Smiling slightly, Brother Clemence said, “Remembering my days on the Street, Brother Oliver, I must say I think you have something there.”
Brother Dexter said, “Would you want us to go with you? You wouldn’t want to Travel alone.”
“I would prefer a companion,” Brother Oliver admitted, but then he looked around doubtfully and said, “But if I were to arrive with an ex-banker or an ex-lawyer we might very well degrade ourselves to a business level, when the effect I intend to strive for is one of good strong Catholic guilt.” He mused aloud, saying, “On the other hand, we five are the only ones in the monastery who know about this, and I still don’t want to alarm the others.” His eye lit on me. “Ah,” he said.
Three
Travel. The world is insane, it really is. I’d forgotten, during my ten years inside our monastery walls, just how lunatic they all are out there, and my weekly stroll to the Lexington Avenue newsstand had not been exposure enough to remind me. I had come to think of the world as colorful, exciting, variegated and even dangerous, but I had forgotten about the craziness.
Brother Oliver and I, our cowls up protectively about our heads, left the monastery at eight-fifteen Thursday morning, after Mass and breakfast and morning prayer, and turned our faces south. And the city struck us head on, with noise and color and motion and confusion beyond description.

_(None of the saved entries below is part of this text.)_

Definition personalEmailTargetDestination (target : NotificationTarget)
    : notificationDestination + error :=
  let targetID := TrimSpace (nt_ID target) in
  match NotificationPersonalEmailTargetKey targetID with
  | inr err => inr err
  | inl (destinationKind, destinationKey) =>
      let recipient := TrimSpace (nt_Recipient target) in
      inl (mkNotificationDestination NotificationTransportEmail destinationKind destinationKey
             (Some targetID) (nt_OwnerUserID target) None recipient recipient "" "" "")
  end.

Definition notificationTargetDestination (target : NotificationTarget)
    : notificationDestination + error :=
  let recipient := TrimSpace (nt_Recipient target) in
  if recipient == "" then inl zero_notificationDestination
  else if (nt_Type target == NotificationTargetTypeEmail)
          && match nt_OwnerUserID target with Some _ => true | None => false end
  then personalEmailTargetDestination target
  else
    let targetID := TrimSpace (nt_ID target) in
    if nt_Type target == NotificationTargetTypeSlackWebhook then
      match NotificationSharedSlackWebhookTargetKey targetID with
      | inr err => inr err
      | inl (destinationKind, destinationKey) =>
          inl (mkNotificationDestination NotificationTransportSlackWebhook destinationKind
                 destinationKey (Some targetID) None None (nt_Type target +:+ ":" +:+ targetID) ""
                 recipient "" "")
      end
    else
      match NotificationSharedEmailTargetKey targetID with
      | inr err => inr err
      | inl (destinationKind, destinationKey) =>
          inl (mkNotificationDestination NotificationTransportEmail destinationKind destinationKey
                 (Some targetID) None None recipient recipient "" "" "")
      end.

Definition slackDMDestination (userID workspaceIntegrationID slackUserID slackBotToken : string)
    : notificationDestination + error :=
  match NotificationSlackDMDestinationKey workspaceIntegrationID slackUserID with
  | inr err => inr err
  | inl (destinationKind, destinationKey) =>
      let trimmedUserID := TrimSpace userID in
      let trimmedWorkspaceID := TrimSpace workspaceIntegrationID in
      let trimmedSlackUserID := TrimSpace slackUserID in
      inl (mkNotificationDestination NotificationTransportSlackDM destinationKind destinationKey None
             (Some trimmedUserID) (Some trimmedWorkspaceID)
             ("slack_dm:" +:+ trimmedWorkspaceID +:+ ":" +:+ trimmedSlackUserID) "" ""
             trimmedSlackUserID (TrimSpace slackBotToken))
  end.

(** ** Recipients and addresses *)

(** notifications.go. *)
Definition parseNotificationRecipient `{Addresses} (value : option string) : option string :=
  match value with
  | None => None
  | Some value =>
      let trimmed := TrimSpace value in
      if trimmed == "" then None
      else match ParseAddress trimmed with inr _ => None | inl (_, text) => Some text end
  end.

Fixpoint parseRecipientParts `{Addresses} (parts : list string) : list string + error :=
  match parts with
  | [] => inl []
  | part :: parts =>
      let trimmed := TrimSpace part in
      if trimmed == "" then parseRecipientParts parts
      else match ParseAddress trimmed with
           | inr err => inr (Wrap ("invalid email notification recipient " +:+ Quote trimmed) err)
           | inl (_, text) =>
               match parseRecipientParts parts with
               | inr err => inr err
               | inl recipients => inl (text :: recipients)
               end
           end
  end.

Definition parseNotificationRecipients `{Addresses} (value : string) : list string + error :=
  if TrimSpace value == "" then inl []
  else parseRecipientParts (Split value ","%char).

(** notification_planning.go. *)
Definition normalizeCommitAuthorEmail `{Addresses} (value : option string) : string :=
  match value with
  | None => ""
  | Some value =>
      let trimmed := TrimSpace value in
      if trimmed == "" then ""
      else match ParseAddress trimmed with
           | inr _ => ""
           | inl (address, _) => ToLower (TrimSpace address)
           end
  end.

Definition destinationSeenKey (destination : notificationDestination) : string :=
  TrimSpace (dn_transport destination) +:+ "|" +:+ TrimSpace (dn_destinationKey destination).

Large ramshackle delivery trucks rounded corners continuously, always too fast, always jouncing a rear tire against the curb, always changing gears with terrifying clash-grind-snarls in the middle of the operation. Taxis, all of them as yellow and speedy as a school of demented fish, were incessantly either honking their horns or squealing their brakes, the meantime jockeying for position like children hoping for the largest piece of birthday cake. Pedestrians of all sizes and shapes and sexes (including the dubious), but of one uniform facial expression—scowling urgency—elbowed along the sidewalks and raced in front of speeding cabs and shook their fists at any driver who had the temerity to sound his horn.
Why was everybody Traveling so much? Where was the need? Was it even remotely possible that so very many people had just discovered they were in the wrong place? What if everyone in the world were to call up everyone else in the world some morning and say, “Look, instead of you coming here and me going there why don’t I stay here and you stay there,” wouldn’t that be saner? Not to speak of quieter.

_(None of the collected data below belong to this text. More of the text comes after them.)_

Definition rehydrateSlackWebhookDestination (delivery : NotificationDelivery)
    : NotifierM (notificationDestination + notifyError) :=
  match nd_NotificationTargetID delivery, bn_subscriptionRepo s with
  | None, _ =>
      mret (inr (invalidMetadata "slack webhook delivery target reference is missing" None))
  | Some _, None =>
      mret (inr (rehydrationFailure "notification subscription repository is not configured" None))
  | Some targetID, Some subscriptionRepo =>
      target ← ask (λ n, GetTargetByID subscriptionRepo n (TrimSpace targetID));
      mret match target with
      | inr err =>
          if errors_Is err ErrNotificationTargetNotFound
          then inr (permanentNotificationExecutionFailure "shared_target_missing"
                      "slack webhook target no longer exists" (Some err))
          else inr (rehydrationFailure "slack webhook target lookup failed" (Some err))
      | inl target =>
          if negb (nt_Enabled target)
          then inr (permanentNotificationExecutionFailure "shared_target_disabled"
                      "slack webhook target is disabled" None)
          else if nt_Type target != NotificationTargetTypeSlackWebhook
          then inr (invalidMetadata
            "slack webhook target type no longer matches the persisted delivery" None)
          else sameDestination delivery "shared_target_mismatch"
            "slack webhook target metadata is invalid"
            "slack webhook target no longer matches the persisted logical destination"
            (notificationTargetDestination target)
      end
  end.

Like babes in a boiler factory, Brother Oliver and I huddled close to one another as we set off, Traveling south along Park Avenue. Scrupulously we obeyed the intersection signs that alternately said WALK and DON’T WALK, though no one else did. Slowly we made progress.
Park Avenue stretched half a dozen blocks ahead of us, as far as Grand Central Station, with the hilt of the PanAm Building sticking out of its back. We would be taking a train eventually, but not from that terminal; the Long Island Railroad connects in Manhattan with Pennsylvania Station, quite some distance away. Eighteen blocks south and four blocks west, slightly over a mile from the monastery, the farthest I had been in ten years.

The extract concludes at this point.